He advertido, en efecto, que Cervantes muestra especial interés por resaltar el vínculo estrecho y constante que liga a dos necesidades tan prioritarias -y, a veces, tan gratificantes- como el yantar y el yogar, encarnada la primera de ellas en el alimento básico por excelencia: el pan (aunque luego se verá que no siempre se trata de «el pan nuestro de cada día»). Así, los indicios de lujo que mueven a don Quijote a imaginarse que se halla «en algún famoso castillo» estriban, entre otros relevantes detalles, en creer que «el abadejo eran truchas; el pan, candeal; y las rameras, damas», con lo que la susodicha vecindad -patente aquí en la mención explícita de una de las formas más crudas de contacto sexual: el sexo mercenario- queda ahora reforzada, en el plano formal, por un marcado paralelismo sintáctico que equipara la importancia de ambas necesidades primarias.

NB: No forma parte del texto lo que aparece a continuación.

Lemma scan_after_quote_comma : forall b fs r,
  scan (mkParser QUOTE_IN_QUOTED_FIELD b fs) (COMMA :: r)
  = scan (mkParser START_FIELD [] (fs ++ [b])) r.
Proof. reflexivity. Qed.

Lemma scan_after_quote_end : forall b fs r,
  scan (mkParser QUOTE_IN_QUOTED_FIELD b fs) (LF :: r)
  = let (recs, e) := scan parse_reset r in ((fs ++ [b]) :: recs, e).
Proof. reflexivity. Qed.

(** The body of a quoted field and its closing quote. *)
Lemma scan_quoted : forall f b fs rest,
  fits (b ++ f) = true ->
  scan (mkParser IN_QUOTED_FIELD b fs) (double_quotes f ++ QUOTE :: rest)
  = scan (mkParser QUOTE_IN_QUOTED_FIELD (b ++ f) fs) rest.
Proof.
  induction f as [|c f IH]; intros b fs rest F.
  - rewrite app_nil_r. reflexivity.
  - destruct (fits_app_cons _ _ _ F) as [L F'].
    replace (b ++ c :: f) with ((b ++ [c]) ++ f) by now rewrite <- app_assoc.
    cbn [double_quotes]. destruct (N.eqb_spec c QUOTE) as [E|E].
    + subst c. cbn [app].
      rewrite scan_in_quoted_quote, (scan_after_quote_quote _ _ _ L).
      now apply IH.
    + cbn [app]. rewrite (scan_in_quoted_char _ _ _ _ E L). now apply IH.
Qed.

Lemma is_newline_plain : forall c, special c = false -> is_newline c = false.
Proof.
  intros c S. destruct (special_false c S) as [_ [_ [R N]]].
  apply N.eqb_neq in R, N. unfold is_newline. now rewrite N, R.
Qed.

Lemma scan_in_field_char : forall c b fs r,
  special c = false -> (N.of_nat (length b) < field_limit)%N ->
  scan (mkParser IN_FIELD b fs) (c :: r) = scan (mkParser IN_FIELD (b ++ [c]) fs) r.
Proof.
  intros c b fs r S L.
  destruct (special_false c S) as [C [Q [R N]]].
  apply N.eqb_neq in C, N.
  cbn [scan parse_process_char state ends_line].
  rewrite (is_newline_plain c S), C, N.
  rewrite (parse_add_char_fits _ _ _ _ L). reflexivity.
Qed.

Lemma scan_in_field_comma : forall b fs r,
  scan (mkParser IN_FIELD b fs) (COMMA :: r) = scan (mkParser START_FIELD [] (fs ++ [b])) r.
Proof. reflexivity. Qed.

Lemma scan_in_field_end : forall b fs r,
  scan (mkParser IN_FIELD b fs) (LF :: r)
  = let (recs, e) := scan parse_reset r in ((fs ++ [b]) :: recs, e).
Proof. reflexivity. Qed.

(** The rest of an unquoted field. *)
Lemma scan_plain : forall f b fs rest,
  needs_quotes f = false -> fits (b ++ f) = true ->
  scan (mkParser IN_FIELD b fs) (f ++ rest) = scan (mkParser IN_FIELD (b ++ f) fs) rest.
Proof.
  unfold needs_quotes.
  induction f as [|c f IH]; intros b fs rest P F.
  - rewrite app_nil_r. reflexivity.
  - destruct (fits_app_cons _ _ _ F) as [L F'].
    replace (b ++ c :: f) with ((b ++ [c]) ++ f) by now rewrite <- app_assoc.
    cbn [existsb] in P. apply orb_false_iff in P. destruct P as [S P].
    cbn [app]. rewrite (scan_in_field_char _ _ _ _ S L). now apply IH.
Qed.

Lemma scan_start_quote : forall st fs r,
  expects_field st ->
  scan (mkParser st [] fs) (QUOTE :: r) = scan (mkParser IN_QUOTED_FIELD [] fs) r.
Proof. intros st fs r [-> | ->]; reflexivity. Qed.

Lemma scan_start_comma : forall st fs r,
  expects_field st ->
  scan (mkParser st [] fs) (COMMA :: r) = scan (mkParser START_FIELD [] (fs ++ [[]])) r.
Proof. intros st fs r [-> | ->]; reflexivity. Qed.

Lemma scan_start_char : forall st c fs r,
  expects_field st -> special c = false ->
  scan (mkParser st [] fs) (c :: r) = scan (mkParser IN_FIELD [c] fs) r.
Proof.
  intros st c fs r E S.
  destruct (special_false c S) as [C [Q [R N]]].
  apply N.eqb_neq in C, Q, N.
  assert (P : start_field (mkParser START_FIELD [] fs) (Ch c) = Ok (mkParser IN_FIELD [c] fs)).
  { unfold start_field. cbn [ends_line]. rewrite (is_newline_plain c S), Q, C.
    rewrite parse_add_char_fits by (vm_compute; reflexivity). reflexivity. }
  destruct E as [-> | ->]; cbn [scan parse_process_char state].
  - rewrite (is_newline_plain c S).
    change (set_state START_FIELD (mkParser START_RECORD [] fs))
      with (mkParser START_FIELD [] fs).
    now rewrite P, N.
  - now rewrite P, N.
Qed.

Lemma scan_start_end : forall fs r,
  scan (mkParser START_FIELD [] fs) (LF :: r)
  = let (recs, e) := scan parse_reset r in ((fs ++ [[]]) :: recs, e).
Proof. reflexivity. Qed.

(** A field followed by the delimiter. *)
Lemma scan_field_comma : forall st f fs rest,
  expects_field st -> fits f = true ->
  scan (mkParser st [] fs) (join_append f ++ COMMA :: rest)
  = scan (mkParser START_FIELD [] (fs ++ [f])) rest.
Proof.
  intros st f fs rest E F. unfold join_append.
  destruct (needs_quotes f) eqn:Q.
  - cbn [app]. rewrite (scan_start_quote _ _ _ E).
    rewrite <- app_assoc. cbn [app].
    rewrite (scan_quoted f [] fs) by exact F. reflexivity.
  - destruct f as [|c f].
    + cbn [app]. now apply scan_start_comma.
    + unfold needs_quotes in Q. pose proof Q as Q'.
      cbn [existsb] in Q'. apply orb_false_iff in Q'. destruct Q' as [S P].
      cbn [app]. rewrite (scan_start_char _ _ _ _ E S).
      rewrite (scan_plain f [c] fs) by assumption. reflexivity.
Qed.
(** * atrium-jazz: the event page ([src/app/event/[slug]/page.tsx])

    A shallow embedding of the event page of the site: the Eastern-time
    offset helper [getETOffset], the structured-data start and end
    instants, the "More Dates" query and filter, the not-found path of
    [Page] and [generateMetadata].

    The page is TypeScript running on a JavaScript engine.  The engine's
    built-ins the page calls ([Date], [Number], [String.prototype.split],
    [padStart], template literals) are modelled in [Module Js] after
    ECMA-262; the page's own code follows, function by function. *)

From Stdlib Require Import ZArith List String Ascii Bool Lia.
From Stdlib Require Import Sorting.Sorted Sorting.Permutation Sorting.Mergesort Orders.
Import ListNotations.

#[local] Open Scope string_scope.
#[local] Open Scope Z_scope.

(* ===================================================================== *)
(** * ECMAScript built-ins used by the page                               *)
(* ===================================================================== *)

Module Js.

(** ** Numbers

    The page only ever holds integers or [NaN] in a number: clock fields
    read back from a [Date], and the result of [Number] on the pieces of
    a set-time. *)
Inductive num : Type :=
| NaN : num
| Int : Z -> num.

(** A destructured array element: [None] is [undefined]. *)
Definition value := option num.

(** ** Characters and digit strings *)

Definition isDigit (c : ascii) : bool :=
  ((48 <=? nat_of_ascii c) && (nat_of_ascii c <=? 57))%nat.

Definition digitVal (c : ascii) : Z := Z.of_nat (nat_of_ascii c) - 48.

Definition digitChar (d : Z) : ascii := ascii_of_nat (Z.to_nat (48 + d)).

Fixpoint allDigits (s : string) : bool :=
  match s with
  | EmptyString => true
  | String c r => isDigit c && allDigits r
  end.

(** Value of a digit string read left to right, [acc] being the value of
    the digits already consumed. *)
Fixpoint digitsValue (acc : Z) (s : string) : Z :=
  match s with
  | EmptyString => acc
  | String c r => digitsValue (10 * acc + digitVal c) r
  end.

(** [Number(s)] (StringToNumber).  Exact on strings of decimal digits and
    on the empty string, which is [0]; every other string is taken to
    [NaN].  Signs, fractions, exponents, radix prefixes and surrounding
    white space, which ECMAScript also reads as numbers, do not occur in
    an HH:MM set-time. *)
Definition Number (s : string) : num :=
  if allDigits s then Int (digitsValue 0 s) else NaN.

(** Decimal digits of a non-negative integer, most significant first.
    [fuel] bounds the number of digits produced. *)
Fixpoint digitsOf (fuel : nat) (n : Z) (acc : string) : string :=
  match fuel with
  | O => acc
  | S f =>
      let acc' := String (digitChar (n mod 10)) acc in
      if n <? 10 then acc' else digitsOf f (n / 10) acc'
  end.

Definition natString (n : Z) : string :=
  digitsOf (S (Z.to_nat (Z.log2 n))) n "".

(** [Number.prototype.toString()] on the numbers of this model. *)
Definition numToString (x : num) : string :=
  match x with
  | NaN => "NaN"
  | Int z => if z <? 0 then "-" ++ natString (- z) else natString z
  end.

(** A value interpolated in a template literal. *)
Definition interpolate (v : value) : string :=
  match v with
  | None => "undefined"
  | Some x => numToString x
  end.

Fixpoint repeatChar (n : nat) (c : ascii) : string :=
  match n with
  | O => ""
  | S k => String c (repeatChar k c)
  end.

(** [s.padStart(n, c)] for a one-character filler. *)
Definition padStart (n : nat) (c : ascii) (s : string) : string :=
  repeatChar (n - String.length s) c ++ s.

(** [s.split(sep)] for a one-character separator; [cur] is the piece
    read so far. *)
Fixpoint splitAux (sep : ascii) (cur : string) (s : string) : list string :=
  match s with
  | EmptyString => [cur]
  | String c r =>
      if Ascii.eqb c sep then cur :: splitAux sep "" r
      else splitAux sep (cur ++ String c "") r
  end.

Definition split (sep : ascii) (s : string) : list string := splitAux sep "" s.

(** ** Time values (ECMA-262, "Time Values and Time Range") *)

Definition msPerSecond : Z := 1000.
Definition msPerMinute : Z := 60000.
Definition msPerHour : Z := 3600000.
Definition msPerDay : Z := 86400000.

Definition Day (t : Z) : Z := t / msPerDay.
Definition TimeWithinDay (t : Z) : Z := t mod msPerDay.

Definition isLeap (y : Z) : bool :=
  ((y mod 4 =? 0) && negb (y mod 100 =? 0)) || (y mod 400 =? 0).

Definition DaysInYear (y : Z) : Z := if isLeap y then 366 else 365.

Definition DayFromYear (y : Z) : Z :=
  365 * (y - 1970) + (y - 1969) / 4 - (y - 1901) / 100 + (y - 1601) / 400.

(** The year containing day number [d]: the 400-, 100-, 4- and 1-year
    cycles counted from 1 January 1601. *)
Definition YearFromDay (d : Z) : Z :=
  let e := d - DayFromYear 1601 in
  let n400 := e / 146097 in
  let r400 := e mod 146097 in
  let n100 := Z.min (r400 / 36524) 3 in
  let r100 := r400 - n100 * 36524 in
  let n4 := r100 / 1461 in
  let r4 := r100 mod 1461 in
  let n1 := Z.min (r4 / 365) 3 in
  1601 + 400 * n400 + 100 * n100 + 4 * n4 + n1.

Definition YearFromTime (t : Z) : Z := YearFromDay (Day t).

(** Number of days of month [m] (0 = January) in year [y]. *)
Definition DaysInMonth (y m : Z) : Z :=
  if m =? 1 then (if isLeap y then 29 else 28)
  else if (m =? 3) || (m =? 5) || (m =? 8) || (m =? 10) then 30
  else 31.

(** Days of year [y] before month [m] (0 = January). *)
Fixpoint daysBeforeMonthAux (y : Z) (k : nat) : Z :=
  match k with
  | O => 0
  | S j => daysBeforeMonthAux y j + DaysInMonth y (Z.of_nat j)
  end.

Definition DaysBeforeMonth (y m : Z) : Z := daysBeforeMonthAux y (Z.to_nat m).

(** Month (0-based) and day of month (1-based) of the [r]-th day of year
    [y], walking the months from [m]; [fuel] is the number of months left. *)
Fixpoint monthDayAux (fuel : nat) (y m r : Z) : Z * Z :=
  match fuel with
  | O => (m, r + 1)
  | S f =>
      if r <? DaysInMonth y m then (m, r + 1)
      else monthDayAux f y (m + 1) (r - DaysInMonth y m)
  end.

Definition DayWithinYear (t : Z) : Z := Day t - DayFromYear (YearFromTime t).
Definition MonthFromTime (t : Z) : Z :=
  fst (monthDayAux 11 (YearFromTime t) 0 (DayWithinYear t)).
Definition DateFromTime (t : Z) : Z :=
  snd (monthDayAux 11 (YearFromTime t) 0 (DayWithinYear t)).

Definition HourFromTime (t : Z) : Z := (t / msPerHour) mod 24.
Definition MinFromTime (t : Z) : Z := (t / msPerMinute) mod 60.
Definition SecFromTime (t : Z) : Z := (t / msPerSecond) mod 60.
Definition msFromTime (t : Z) : Z := t mod msPerSecond.

Definition MakeTime (h m s ms : Z) : Z :=
  h * msPerHour + m * msPerMinute + s * msPerSecond + ms.

(** [MakeDay(year, month, date)] with a 0-based month that may lie
    outside 0..11 and a 1-based day that may overflow the month. *)
Definition MakeDay (year month date : Z) : Z :=
  let ym := year + month / 12 in
  let mn := month mod 12 in
  DayFromYear ym + DaysBeforeMonth ym mn + date - 1.

Definition MakeDate (day time : Z) : Z := day * msPerDay + time.

Definition maxTime : Z := 8640000000000000.

(** [TimeClip]: [None] is the [NaN] time value. *)
Definition TimeClip (t : Z) : option Z :=
  if Z.abs t <=? maxTime then Some t else None.

(** ** The host's time zone

    ECMA-262 leaves [LocalTZA(t, isUTC)] to the host: the offset of local
    time from UTC in milliseconds, asked either at a UTC time value
    ([isUTC = true]) or at a local one ([isUTC = false]).  The page never
    names a zone for these conversions, so the host is a parameter of
    everything that touches local time. *)
Record Host : Type := { LocalTZA : Z -> bool -> Z }.

Definition LocalTime (h : Host) (t : Z) : Z := t + LocalTZA h t true.
Definition UTC (h : Host) (t : Z) : Z := t - LocalTZA h t false.

(** ** Date objects

    A [Date] holds a time value; [None] is the [NaN] of an Invalid Date. *)
Definition Date := option Z.

(** Reads exactly [n] decimal digits. *)
Fixpoint readDigits (n : nat) (acc : Z) (s : string) : option (Z * string) :=
  match n with
  | O => Some (acc, s)
  | S k =>
      match s with
      | String c r =>
          if isDigit c then readDigits k (10 * acc + digitVal c) r else None
      | EmptyString => None
      end
  end.

Definition readChar (c : ascii) (s : string) : option string :=
  match s with
  | String d r => if Ascii.eqb d c then Some r else None
  | EmptyString => None
  end.

Notation "'let?' x ':=' e 'in' k" :=
  (match e with Some x => k | None => None end)
  (at level 10, x pattern, e at level 100, k at level 200).

(** The time part [THH:mm:ss] of a date-time string without offset, as
    milliseconds within the day.  Hour 24 is accepted only as 24:00:00. *)
Definition parseTimePart (s : string) : option Z :=
  let? s := readChar "T" s in
  let? (h, s) := readDigits 2 0 s in
  let? s := readChar ":" s in
  let? (m, s) := readDigits 2 0 s in
  let? s := readChar ":" s in
  let? (sec, s) := readDigits 2 0 s in
  match s with
  | EmptyString =>
      if (h <=? 23) && (m <=? 59) && (sec <=? 59)
         || (h =? 24) && (m =? 0) && (sec =? 0)
      then Some (MakeTime h m sec 0)
      else None
  | String _ _ => None
  end.

(** The date part [YYYY-MM-DD]: year, month and day, and what follows
    them.  A day of month up to 31 is accepted for every month, as V8
    does; [MakeDay] carries the excess into the next month. *)
Definition readDate (s : string) : option (Z * Z * Z * string) :=
  let? (y, s) := readDigits 4 0 s in
  let? s := readChar "-" s in
  let? (m, s) := readDigits 2 0 s in
  let? s := readChar "-" s in
  let? (d, s) := readDigits 2 0 s in
  if (1 <=? m) && (m <=? 12) && (1 <=? d) && (d <=? 31)
  then Some (y, m, d, s) else None.

(** [Date.parse] on the two forms of the ECMAScript date-time string
    format the page builds: [YYYY-MM-DD], read as UTC midnight, and
    [YYYY-MM-DDTHH:mm:ss], read as local time.  Every other string is
    taken to [NaN].  For a string that starts as a date and goes on with
    [T], as the date-time strings of the page do, this is what the format
    asks for and what V8 does as soon as a clock field is not two digits;
    the other forms engines accept do not start with a calendar date. *)
Definition parse (h : Host) (s : string) : Date :=
  let? (y, m, d, rest) := readDate s in
  let day := MakeDay y (m - 1) d in
  match rest with
  | EmptyString => TimeClip (MakeDate day 0)
  | String _ _ =>
      let? time := parseTimePart rest in
      TimeClip (UTC h (MakeDate day time))
  end.
(** * gopher-parse-sitemap: the parse core and the retrieval layer of sitemap.go

    A shallow embedding of [sitemap.go].  The Go functions become Rocq
    functions over explicit state: the position of the input stream, the
    state captured by the consumer closure, and the list of observable
    events (stream reads, log lines, consumer calls, HTTP requests).

    The XML tokenizer, the HTTP client, the URL parser, the clock and the
    random generator are libraries outside the repository; they appear as
    the oracles of a [World] record or, for the tokenizer, through the
    sequence of tokens it produces. *)

From Stdlib Require Import String Ascii List ZArith QArith Bool Lia.
Import ListNotations.
Close Scope Q_scope.
Open Scope string_scope.
Open Scope list_scope.

(** ** Go error values *)

(** The dynamic types of the error values that flow through [sitemap.go].
    Type assertions in [isTimeoutError] look at exactly this tag. *)
Inductive error : Type :=
| io_EOF                                            (* the value io.EOF *)
| errorString (s : string)                          (* errors.New, fmt.Errorf with %v only *)
| netError (msg : string) (timeout : bool)          (* implements net.Error, not a url.Error *)
| urlError (Op URL : string) (inner : error)        (* url.Error *)
| syntaxError (msg : string)                        (* xml.SyntaxError *)
| validationError (field record : string).          (* a record failed the field rules *)

Definition quote : string := String (ascii_of_nat 34) EmptyString.

(** The [Error() string] method.  A [url.Error] prints its URL with [%q];
    the escaping of special characters inside the URL is not modelled. *)
Fixpoint Error (e : error) : string :=
  match e with
  | io_EOF => "EOF"
  | errorString s => s
  | netError msg _ => msg
  | urlError op u inner =>
      (op ++ " " ++ quote ++ u ++ quote ++ ": " ++ Error inner)%string
  | syntaxError msg => ("XML syntax error: " ++ msg)%string
  | validationError field record =>
      (record ++ ": missing or invalid <" ++ field ++ ">")%string
  end.

(** [err.(net.Error)]: the value has the methods of [net.Error].
    A [url.Error] has them too: [Timeout] and [Temporary] delegate. *)
Definition is_netError (e : error) : bool :=
  match e with
  | netError _ _ | urlError _ _ _ => true
  | _ => false
  end.
Lemma emits_bind {A B} (m : X A) (k : A -> X B) :
  emits P m -> (forall a, emits P (k a)) -> emits P (m ≫= k).
Proof.
  intros Hm Hk s r s'. unfold mbind, X_bind.
  destruct (m s) as [[a|e] s1] eqn:E; intros H;
    destruct (Hm _ _ _ E) as (evs1 & T1 & F1).
  - destruct (Hk a _ _ _ H) as (evs2 & T2 & F2).
    exists (evs1 ++ evs2). rewrite T2, T1, app_assoc. split; [done|by apply Forall_app].
  - injection H as <- <-. eauto.
Qed.

Lemma emits_try_finally {A} (m : X A) fin :
  emits P m -> emits P fin -> emits P (try_finally m fin).
Proof.
  intros Hm Hf s r s'. unfold try_finally.
  destruct (m s) as [r1 s1] eqn:E. destruct (Hm _ _ _ E) as (evs1 & T1 & F1).
  destruct (fin s1) as [[] s2] eqn:F; intros [= <- <-];
    destruct (Hf _ _ _ F) as (evs2 & T2 & F2);
    exists (evs1 ++ evs2); rewrite T2, T1, app_assoc; (split; [done|by apply Forall_app]).
Qed.

Lemma emits_try_catch {A} (m : X A) h :
  emits P m -> (forall e, emits P (h e)) -> emits P (try_catch m h).
Proof.
  intros Hm Hh s r s'. unfold try_catch.
  destruct (m s) as [[a|e] s1] eqn:E; intros H;
    destruct (Hm _ _ _ E) as (evs1 & T1 & F1).
  - injection H as <- <-. eauto.
  - destruct (Hh e _ _ _ H) as (evs2 & T2 & F2).
    exists (evs1 ++ evs2). rewrite T2, T1, app_assoc. split; [done|by apply Forall_app].
Qed.

End Emits.

Ltac emits_tac :=
  repeat match goal with
  | |- emits _ (_ ≫= _) => apply emits_bind; [|intros ?]
  | |- emits _ (try_finally _ _) => apply emits_try_finally
  | |- emits _ (try_catch _ _) => apply emits_try_catch; [|intros ?]
  | |- emits _ (if ?b then _ else _) => destruct b
  | |- emits _ (match ?x with _ => _ end) => destruct x
  | |- emits _ (mret _) => apply emits_ret
  | |- emits _ (lift _) => apply emits_lift
  | |- emits _ (read _) => apply emits_read
  | |- emits _ (write _ _) => apply emits_write
  | |- emits _ (alloc _) => apply emits_alloc
  | |- emits _ (emit _) => apply emits_emit
  end.

Lemma emits_export_not_destroy d files live envs :
  emits not_destroy (plysequence_export d files live envs).
Proof.
  assert (Hloop : forall sel old i, emits not_destroy (export_loop d sel old envs i files)).
  { induction files as [|f fs IH]; intros sel old i; simpl; emits_tac; [|apply IH].
    unfold export_frame, apply_state. emits_tac; intros ? [=]. }
  unfold plysequence_export. emits_tac; try (intros ? [=]). apply Hloop.
Qed.

(** C3 (as the code does it). The export never destroys or detaches the
    transient splats: whether it succeeds or fails, everything it appends to
    the trace is a load, attach, open, write, progress, close, popup or
    warning, and no destroy at all; each transient is dropped, not released,
    when its iteration ends. *)
Theorem export_never_destroys_transients (deleted : Z) (files : list string)
    (live : option live_splat) (envs : nat -> frame_env) (s : xst) :
  exists evs,
    x_trace (snd (plysequence_export deleted files live envs s)) = x_trace s ++ evs /\
    forall p, EvDestroy p ∉ evs.
Proof.
  destruct (plysequence_export deleted files live envs s) as [r s'] eqn:E.
  destruct (emits_export_not_destroy deleted files live envs s r s' E) as (evs & T & F).
  exists evs. split; [done|]. intros p Hin.
  rewrite Forall_forall in F. by apply (F _ Hin p).
Qed.

(** C3 as stated fails: in a two-frame export the transient splat of frame 0
    (array 1) is never destroyed or detached, neither before the transient of
    frame 1 (array 2) is attached nor after the export. *)
Lemma export_transient_not_released :
  let tr := x_trace (snd (plysequence_export 4 ["a0.ply"; "a1.ply"]
                 (Some {| ls_state := Some 0%nat; ls_scene := Some [] |})
                 (fun _ => Build_frame_env (Ok [0; 0]) (Ok []) (Ok tt) (Ok tt) (Ok tt) (Ok tt))
                 (mkX {[0%nat := [0; 0]]} 1 []))) in
  tr = [EvProgressStart; EvProgress (-1);
        EvLoad 0 1; EvAttach 1; EvOpen 0; EvSerialized 0; EvProgress 0; EvCloseCall 0; EvClosed 0;
        EvLoad 1 2; EvAttach 2; EvOpen 1; EvSerialized 1; EvProgress 1; EvCloseCall 1; EvClosed 1;
        EvPopupSuccess; EvProgressEnd] /\
  EvAttach 2 ∈ tr /\ (forall p, EvDestroy p ∉ tr).
Proof.
  intros tr.
  assert (E : tr = [EvProgressStart; EvProgress (-1);
        EvLoad 0 1; EvAttach 1; EvOpen 0; EvSerialized 0; EvProgress 0; EvCloseCall 0; EvClosed 0;
        EvLoad 1 2; EvAttach 2; EvOpen 1; EvSerialized 1; EvProgress 1; EvCloseCall 1; EvClosed 1;
        EvPopupSuccess; EvProgressEnd]) by (vm_compute; reflexivity).
  rewrite E. split; [done|]. split.
  - apply list_elem_of_In. simpl. tauto.
  - intros p Hin. apply list_elem_of_In in Hin. simpl in Hin.
    repeat (destruct Hin as [Hin|Hin]; [discriminate|]). done.
Qed.

(** *** Export Pipeline: abort at the first failing frame *)

Lemma apply_state_outcome d sel old l fe s st :
  x_heap s !! l = Some st ->
  exists s', apply_state d sel old l fe s
             = (match mask_error sel st fe with Some e => Err e | None => Ok tt end, s')
           /\ x_trace s' = x_trace s.
Proof.
  intros Hl. unfold apply_state, mask_error.
  destruct sel as [sel|]; xunfold; rewrite ?Hl; simpl.
  - destruct (length st =? 0)%nat; simpl; [eauto|].
    destruct (fe_intersect fe); simpl; eauto.
  - destruct old as [ol|]; simpl; [|eauto].
    rewrite Hl; simpl.
    destruct (_ =? _)%nat; simpl; eauto.
Qed.

Lemma export_frame_ok d sel old i fe s :
  frame_error sel fe = None ->
  exists l s', export_frame d sel old i fe s = (Ok tt, s') /\
    x_trace s' = x_trace s ++ [EvLoad i l; EvAttach l; EvOpen i; EvSerialized i;
                               EvProgress (Z.of_nat i); EvCloseCall i; EvClosed i].
Proof.
  unfold frame_error. intros H.
  destruct (fe_load fe) as [st|e] eqn:Eload; [|discriminate].
  unfold export_frame. xunfold. rewrite Eload. simpl.
  match goal with
  | |- context [apply_state d sel old ?l fe ?s1] =>
      destruct (apply_state_outcome d sel old l fe s1 st ltac:(simpl; apply lookup_insert_eq))
        as (s2 & E2 & T2); rewrite E2
  end.
  destruct (mask_error sel st fe); [discriminate|].
  destruct (fe_handle fe), (fe_writable fe), (fe_close fe), (fe_serialize fe); try discriminate.
  simpl. eexists _, _. split; [reflexivity|]. simpl. rewrite T2. simpl.
  rewrite <- !app_assoc. reflexivity.
Qed.

Lemma export_frame_err d sel old i fe s e :
  frame_error sel fe = Some e ->
  exists evs s', export_frame d sel old i fe s = (Err e, s') /\
    x_trace s' = x_trace s ++ evs /\ Forall (loop_event i) evs /\
    (EvOpen i ∈ evs -> EvCloseCall i ∈ evs).
Proof.
  unfold frame_error. intros H.
  unfold export_frame. xunfold.
  destruct (fe_load fe) as [st|e0] eqn:Eload; simpl.
  2:{ injection H as <-. exists [], s. split; [done|]. rewrite app_nil_r.
      split; [done|]. split; [constructor|]. intros Hin. by apply elem_of_nil in Hin. }
  match goal with
  | |- context [apply_state d sel old ?l fe ?s1] =>
      destruct (apply_state_outcome d sel old l fe s1 st ltac:(simpl; apply lookup_insert_eq))
        as (s2 & E2 & T2); rewrite E2
  end.
  destruct (mask_error sel st fe) as [e0|];
  [|destruct (fe_handle fe), (fe_writable fe), (fe_close fe), (fe_serialize fe)];
  simpl in H |- *; (discriminate H || injection H as <-);
  (eexists _, _; split; [reflexivity|]; simpl; rewrite ?T2; simpl;
   split; [rewrite <- ?app_assoc; reflexivity|];
   split; [repeat constructor|];
   intros Hin; apply list_elem_of_In in Hin; apply list_elem_of_In; simpl in *;
   repeat (destruct Hin as [Hin|Hin]; [try discriminate|]); try tauto).
Qed.
(** The mock client returns a score among [0.00], ..., [1.00] and one of
    the three actions, and leaves the store as it is. *)
Lemma KumoClient_predict_eq (user_features : loc) (w : world G) :
  ∃ k a g',
    Kumo.KumoClient_predict user_features w =
      (inr {[ "engagement_score" := VFloat (PyFloat.of_decimal false k 2);
              "recommended_action" := VStr a ]}, World (heap w) g')
    ∧ 0 ≤ k ≤ 100 ∧ a ∈ Kumo.actions.
Proof.
  unfold Kumo.KumoClient_predict.
  pose proof (uniform_0_1_range (rgen w)) as Hu.
  destruct (uniform_0_1 (rgen w)) as [u g1]. simpl in Hu.
  destruct (round_unit_hundredth u Hu) as (k & Hk & ->).
  unfold choice, Kumo.actions.
  pose proof (randbelow_range 3 g1 ltac:(lia)) as Hi. simpl length.
  destruct (randbelow 3 g1) as [i g2]. simpl in Hi.
  destruct i as [|[|[|i]]]; [| | |lia]; simpl;
    eexists k, _, g2; (split; [reflexivity|]); (split; [exact Hk|]);
    clear; set_solver.
Qed.
End AgentFacts.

De idéntica manera, el pan está presente en otros muchos episodios cervantinos que refieren escarceos y refriegas atingentes a lances de alcoba, sin que la diversidad genérica o temática de la variada producción de Cervantes ponga limitaciones a su -como estamos viendo- penetrante alcance sicalíptico. A los citados ejemplos extraídos de El casamiento engañoso, El rufián viudo y el propio Quijote, pueden añadirse otras referencias tan sutiles como la de El coloquio de los perros, o tan evidentes como la del Persiles. Porque tal vez se trate de una mera incidencia casual el hecho de que a Berganza lo enmudezcan y sobornen con pedazos de pan, para que no descubra que la criada negra de la casa en donde lo han recogido «bajaba [...] a   —92→   refocilarse con el negro»53; pero me temo que resulta ya imposible hablar de mera coincidencia cuando se lee atentamente el relato del «bárbaro español» que aparece en los primeros lances del Persiles:

«Ella, pasado aquel primer espanto, con atentísimos ojos me estuvo mirando, y con las manos me tocaba todo el cuerpo, y de cuando en cuando, ya perdido el miedo, se reía y me abrazaba, y sacando del seno una manera de pan hecho a su modo, que no era de trigo, me lo puso en la boca, y en su lengua me habló, y a lo que después acá he sabido, en lo que decía me rogaba que comiese»54.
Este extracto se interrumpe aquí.